Could it be, as official sentiment would have it, that South Africans aren’t showing the appropriate respect for the national anthem, the flag and the coat of arms?
The trouble with reserving a moment in which a nation reflects on its heritage is that to every group, and almost every person, heritage means something different.
Nowhere is this more evident than in book publishing about heritage issues. Take, for example, Luli Callinicos’s The World That Made Mandela: A Heritage Trail (STE Publishers). In the foreword, Walter Sisulu sums up the contradiction inherent in heritage publishing when he quotes a speech made by African National Congress treasurer SM Molema in 1952: “All the monuments, all the celebrations and all the feasts of the white man have a diametrically opposite meaning for the black man.”
By the same token, though we may not like to admit it, somewhere someone is grumbling about the national symbols being celebrated on Heritage Day this year.
Yet Nelson Mandela is universally regarded as symbolic of South Africa’s road to democracy. It’s not surprising, then, that in his life story a number of aspects, geographical and historical, combine to make a picture book full of unexpected twists and locations, hardly characteristic of stock tourist fare.

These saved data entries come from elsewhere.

(* ===== verification/NfsExports.v ===== *)
(** * internal/host/nfs: NFS exports

    Exports with their validation, the file of an export and its parser,
    the Kerberos default, and the operations over the files of the exports
    directory and the exportfs command. *)

From S2P Require Import Prelude GoStrings GoPath GoNet SortLib Effects ZfsNames HostExec HostFiles.

Module Nfs.

Record ClientRule := mkRule { Spec : gostr; Options : gostr }.
Record Export := mkExport { Name : gostr; Path : gostr; Clients : list ClientRule }.
Record ActiveExport := mkActive { aePath : gostr; aeClient : gostr; aeOptions : gostr }.

Inductive nfs_err :=
| BadName (e : name_fault) | PathRequired | PathRelative | PathNul | PathDotDot | PathControl | PathChar
| NoClients | InClient (i : nat) (e : nfs_err)
| SpecRequired | BadCIDR | SpecDash | SpecChar | OptionsRequired | OptionsLong | OptionsChar
| AlreadyExists | ReadErr | WriteErr | RemoveErr | ReadDirErr | ErrNotFound
| Exportfs (e : HostError)
| NoClientList | NoRules | BadToken | NoSpec | NoLine | LineTooLong.

Record Manager := mkManager {
  ExportsBin : gostr; ExportsDir : gostr; FilePrefix : gostr; RequireKerberos : bool }.

Definition or_default (v d : gostr) : gostr := if str_eqb v [] then d else v.

Definition bin (m : Manager) : gostr := or_default (ExportsBin m) #"/usr/sbin/exportfs".
Definition dir (m : Manager) : gostr := or_default (ExportsDir m) #"/etc/exports.d".
Definition prefix (m : Manager) : gostr := or_default (FilePrefix m) #"nova-nas-".
Definition suffix : gostr := #".exports".

Definition filePath (m : Manager) (name : gostr) : gostr := Join [dir m; prefix m ++ name ++ suffix].

(** ** Validation *)

Definition validateExportName (name : gostr) : res nfs_err unit :=
  match check_file_name name with Ok _ => Ok tt | Err e => Err (BadName e) end.

Definition control (c : ascii) : bool := (byte_val c <? 32) || (byte_val c =? 127).

Definition forbidden_char (c : ascii) : bool :=
  existsb (ch_eqb c) (map byte_of [32; 9; 59; 124; 38; 36; 96; 92; 34; 39; 60; 62; 42; 63; 40; 41; 123; 125; 91; 93]).

(** The loop stops at the first character that is refused. *)
Fixpoint check_path_chars (p : gostr) : res nfs_err unit :=
  match p with
  | [] => Ok tt
  | c :: p' =>
      ensure negb (control c) else PathControl ;;
      ensure negb (forbidden_char c) else PathChar ;;
      check_path_chars p'
  end.

Definition validateExportPath (p : gostr) : res nfs_err unit :=
  ensure negb (str_eqb p []) else PathRequired ;;
  ensure has_prefix p #"/" else PathRelative ;;
  ensure negb (contains_byte (byte_of 0) p) else PathNul ;;
  ensure negb (existsb (str_eqb #"..") (split_on "/"%char p)) else PathDotDot ;;
  check_path_chars p.

Definition spec_char (c : ascii) : bool :=
  is_lower c || is_upper c || is_digit c || existsb (ch_eqb c) [".";"-";"*";"?"]%char.

Definition validateClientSpec (s : gostr) : res nfs_err unit :=
  ensure negb (str_eqb s []) else SpecRequired ;;
  if str_eqb s #"*" then Ok tt
  else if contains_byte "/"%char s then
    match ParseCIDR s with None => Err BadCIDR | Some _ => Ok tt end
  else match ParseIP s with
       | Some _ => Ok tt
       | None =>
           ensure negb (has_prefix s #"-") else SpecDash ;;
           ensure forallb spec_char s else SpecChar ;;
           Ok tt
       end.

Definition option_char (c : ascii) : bool :=
  is_lower c || is_upper c || is_digit c || existsb (ch_eqb c) ["=";",";"/";"-";"_";":"]%char.

Definition validateExportOptions (opts : gostr) : res nfs_err unit :=
  ensure negb (str_eqb opts []) else OptionsRequired ;;
  ensure (length opts <=? 256)%nat else OptionsLong ;;
  ensure forallb option_char opts else OptionsChar ;;
  Ok tt.

Fixpoint check_clients (i : nat) (cs : list ClientRule) : res nfs_err unit :=
  match cs with
  | [] => Ok tt
  | c :: cs' =>
      match validateClientSpec (Spec c) with
      | Err e => Err (InClient i e)
      | Ok _ => match validateExportOptions (Options c) with
                | Err e => Err (InClient i e)
                | Ok _ => check_clients (S i) cs'
                end
      end
  end.

Definition validateExport (e : Export) : res nfs_err unit :=
  let? _ := validateExportName (Name e) in
  let? _ := validateExportPath (Path e) in
  ensure negb (length (Clients e) =? 0)%nat else NoClients ;;
  check_clients 0 (Clients e).

(** ** The Kerberos default *)

(** The key of an option. *)
Definition option_key (tok : gostr) : gostr :=
  let k := trim_space tok in
  match cut_at "="%char k with Some (key, _) => key | None => k end.

Definition hasSecOption (opts : gostr) : bool :=
  existsb (fun tok => negb (str_eqb (trim_space tok) []) && equal_fold (option_key tok) #"sec") (split_on ","%char opts).

Definition with_sec (c : ClientRule) : ClientRule :=
  if hasSecOption (Options c) then c
  else mkRule (Spec c) (if str_eqb (Options c) [] then #"sec=krb5p" else #"sec=krb5p," ++ Options c).

Definition applyKerberosDefault (m : Manager) (e : Export) : Export :=
  if negb (RequireKerberos m) then e
  else mkExport (Name e) (Path e) (map with_sec (Clients e)).

(** ** The file *)

Definition rule_text (c : ClientRule) : gostr := Spec c ++ #"(" ++ Options c ++ #")".

Definition renderExportFile (e : Export) : gostr :=
  Path e ++ concat (map (fun c => #" " ++ rule_text c) (Clients e)) ++ [byte_of 10].

(** ** Parsers *)

Definition parse_token (tok : gostr) : res nfs_err (gostr * gostr) :=
  match cut_at "("%char tok with
  | Some (spec, rest) => if has_suffix tok #")" then Ok (spec, removelast rest) else Err BadToken
  | None => Err BadToken
  end.

Fixpoint parse_tokens (toks : list gostr) : res nfs_err (list ClientRule) :=
  match toks with
  | [] => Ok []
  | tok :: toks' =>
      let? (spec, opts) := parse_token tok in
      ensure negb (str_eqb spec []) else NoSpec ;;
      let? rest := parse_tokens toks' in
      Ok (mkRule spec opts :: rest)
  end.

Definition parseClientList (s : gostr) : res nfs_err (list ClientRule) :=
  let? out := parse_tokens (fields s) in
  ensure negb (length out =? 0)%nat else NoRules ;;
  Ok out.

(** The first blank or tab. *)
Fixpoint cut_blank (s : gostr) : option (gostr * gostr) :=
  match s with
  | [] => None
  | c :: s' =>
      if ch_eqb c " "%char || ch_eqb c (byte_of 9) then Some ([], s')
      else match cut_blank s' with Some (a, b) => Some (c :: a, b) | None => None end
  end.

Definition parseExportLine (line : gostr) : res nfs_err Export :=
  match cut_blank line with
  | None => Err NoClientList
  | Some (path, rest) =>
      let rest := trim_space rest in
      ensure negb (str_eqb rest []) else NoClientList ;;
      let? clients := parseClientList rest in
      Ok (mkExport [] path clients)
  end.

Fixpoint first_line (lines : list gostr) (long : bool) : res nfs_err Export :=
  match lines with
  | [] => if long then Err LineTooLong else Err NoLine
  | l :: ls =>
      let line := trim_space l in
      if str_eqb line [] || has_prefix line #"#" then first_line ls long else parseExportLine line
  end.

Definition parseExportFile (data : gostr) : res nfs_err Export :=
  let '(ls, long) := Snapshots.scan_lines (Snapshots.raw_lines data) in first_line ls long.

Definition parseActiveToken (path tok : gostr) : option ActiveExport :=
  match parse_token tok with Ok (c, o) => Some (mkActive path c o) | Err _ => None end.

Fixpoint exportfs_loop (lines : list gostr) (lastPath : gostr) : list ActiveExport :=
  match lines with
  | [] => []
  | raw :: ls =>
      let line := trim_space raw in
      if str_eqb line [] then exportfs_loop ls lastPath
      else
        let indented := match raw with c :: _ => ch_eqb c " "%char || ch_eqb c (byte_of 9) | [] => false end in
        if indented && negb (str_eqb lastPath []) then
          match parseActiveToken lastPath line with
          | Some ae => ae :: exportfs_loop ls lastPath
          | None => exportfs_loop ls lastPath
          end
        else match fields line with
        | [] => exportfs_loop ls lastPath
        | p :: toks => omap (parseActiveToken p) toks ++ exportfs_loop ls p
        end
  end.

Definition parseExportfsV (data : gostr) : res nfs_err (list ActiveExport) :=
  let '(ls, long) := Snapshots.scan_lines (Snapshots.raw_lines data) in
  if long then Err LineTooLong else Ok (exportfs_loop ls []).

(** ** Operations *)

Section Operations.
Context {W : Type} `{HostExec W, FileWriter W} (m : Manager).

Definition Reload : M W (option nfs_err) :=
  let! r := call (Run (bin m) [ #"-ra"]) in
  ret (match r with Err e => Some (Exportfs e) | Ok _ => None end).

(** Write the file, then reload. *)
Definition write_and_reload (e : Export) : M W (option nfs_err) :=
  let! ok := call (fw_Write (filePath m (Name e)) (renderExportFile e)) in
  if negb ok then ret (Some WriteErr) else Reload.

Definition CreateExport (e : Export) : M W (option nfs_err) :=
  let e := applyKerberosDefault m e in
  match validateExport e with
  | Err err => ret (Some err)
  | Ok _ =>
      let! r := call (fw_ReadFile (filePath m (Name e))) in
      match r with
      | Data _ => ret (Some AlreadyExists)
      | ReadFailed => ret (Some ReadErr)
      | Missing => write_and_reload e
      end
  end.

Definition UpdateExport (e : Export) : M W (option nfs_err) :=
  let e := applyKerberosDefault m e in
  match validateExport e with
  | Err err => ret (Some err)
  | Ok _ =>
      let! r := call (fw_ReadFile (filePath m (Name e))) in
      match r with
      | Missing => ret (Some ErrNotFound)
      | ReadFailed => ret (Some ReadErr)
      | Data _ => write_and_reload e
      end
  end.

Definition DeleteExport (name : gostr) : M W (option nfs_err) :=
  match validateExportName name with
  | Err e => ret (Some e)
  | Ok _ =>
      let! r := call (fw_Remove (filePath m name)) in
      match r with
      | NoSuchFile => ret (Some ErrNotFound)
      | RemoveFailed => ret (Some RemoveErr)
      | Removed => Reload
      end
  end.

Definition GetExport (name : gostr) : M W (res nfs_err Export) :=
  match validateExportName name with
  | Err e => ret (Err e)
  | Ok _ =>
      let! r := call (fw_ReadFile (filePath m name)) in
      ret (match r with
           | Missing => Err ErrNotFound
           | ReadFailed => Err ReadErr
           | Data d => let? ex := parseExportFile d in Ok (mkExport name (Path ex) (Clients ex))
           end)
  end.

(** Files that are not ours or do not parse are skipped. *)
Fixpoint list_entries (entries : list (gostr * bool)) : M W (list Export) :=
  match entries with
  | [] => ret []
  | (fname, isDir) :: es =>
      match (if isDir then None else managed_name (prefix m) suffix fname) with
      | None => list_entries es
      | Some name =>
          if is_ok (validateExportName name) then
            let! r := call (fw_ReadFile (Join [dir m; fname])) in
            match r with
            | Data d =>
                match parseExportFile d with
                | Ok ex => let! rest := list_entries es in ret (mkExport name (Path ex) (Clients ex) :: rest)
                | Err _ => list_entries es
                end
            | _ => list_entries es
            end
          else list_entries es
      end
  end.

Definition ListExports : M W (res nfs_err (list Export)) :=
  let! d := call (fw_ReadDir (dir m)) in
  match d with
  | None => ret (Err ReadDirErr)
  | Some entries =>
      let! out := list_entries entries in
      ret (Ok (stable_sort (fun a b => str_ltb (Name a) (Name b)) out))
  end.

Definition ListActive : M W (res nfs_err (list ActiveExport)) :=
  let! r := call (Run (bin m) [ #"-v"]) in
  ret (match r with Err e => Err (Exportfs e) | Ok out => parseExportfsV out end).
End Operations.
End Nfs.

The advantage of Mandela as an international tourist attraction is that his story spans the length and breadth of the country, highlighting some of the strange juxtapositions that have cropped up with the passing of time. Callinicos’s “Site 63” is the World Trade Centre in Kempton Park, the location of what she calls the “negotiated revolution”. These days the World Trade Centre is more recognisable as the casino called Caesar’s of Gauteng. Likewise, Red Square, a meeting place in Fordsburg once popular with the Communist Party is now the back parking lot of the Oriental Plaza shopping mall.
What Callinicos’s work shows us, time and again, is that historical significance doesn’t necessarily have to combine with geographical beauty to be attractive to travellers. Mere symbolism will suffice.
This is the basis upon which contemporary heritage tourism is built. At the same time, her demonstrates that the inhabitants of Africa don’t have to be viewed as part of the continent’s natural history (like its wildlife) to be interesting as tourist attractions.
The same cannot be said of the work of the late TV Bulpin, however authoritative it may have proven itself over preceding decades. First published in 1970, and running to six editions, his mammoth work Discovering Southern Africa (Discovering SA Productions) was reissued this year. Here one finds the quaint language of colonial tourism from Africa’s past: “In [South Africa] you can step back for a while from the plastic age to the stone age, meet on a friendly basis with people from the most distant past and find their cultures worthwhile to treasure, their life-style with nature a lesson in harmony.”
Where Callinicos’s work dwells on struggle and strife, Bulpin’s concentrates, with near reverence, on developments the country made after the arrival of Europeans. Unsurprisingly, the book contains not one reference to Mandela or the ANC.
But this is not to say that Discovering Southern Africa has no merit at all. On the contrary, if a serious traveller wanted a broad picture of the country, with practical information about our roads and towns, Bulpin’s book would be a better buy than Callinicos’s – hers has a more narrow niche.
Generally there is a lack of resource information for sightseers in South Africa. But every now and then an authoritative guide will arrive, and it’s good to catch these when they do. Art Routes: A Guide to South African Art Collections (Witwatersrand University Press) is edited by Rayda Becker and Rochelle Keene. In their introduction to this essential work the editors draw attention to the complex relationship between gallery art and “heritage items” (a kosher new way of saying “craft”). They have decided to include in their guide the kind of artefacts normally housed in ethnological museums in an attempt to expand the “conventional definition of art” – namely, “beadwork, pots and staffs”.
Becker and Keene, in other words, are ironing out destructive differences. Collecting practices, they claim, are changing, and we now see that “old classification systems are breaking down”. Surely this is the point: where once we regarded the terrain as categorically simple, the local tourist industry now has to reflect, and explain, the realities of the African street.
How these publications deal with the contradictions in the society is a measure of their worth. Far from “sorting out” the grey areas, in an attempt to classify aspects of historical experience, they tend to remind us that the patterns displayed by history – and the resonances of its symbols – are those we give to it.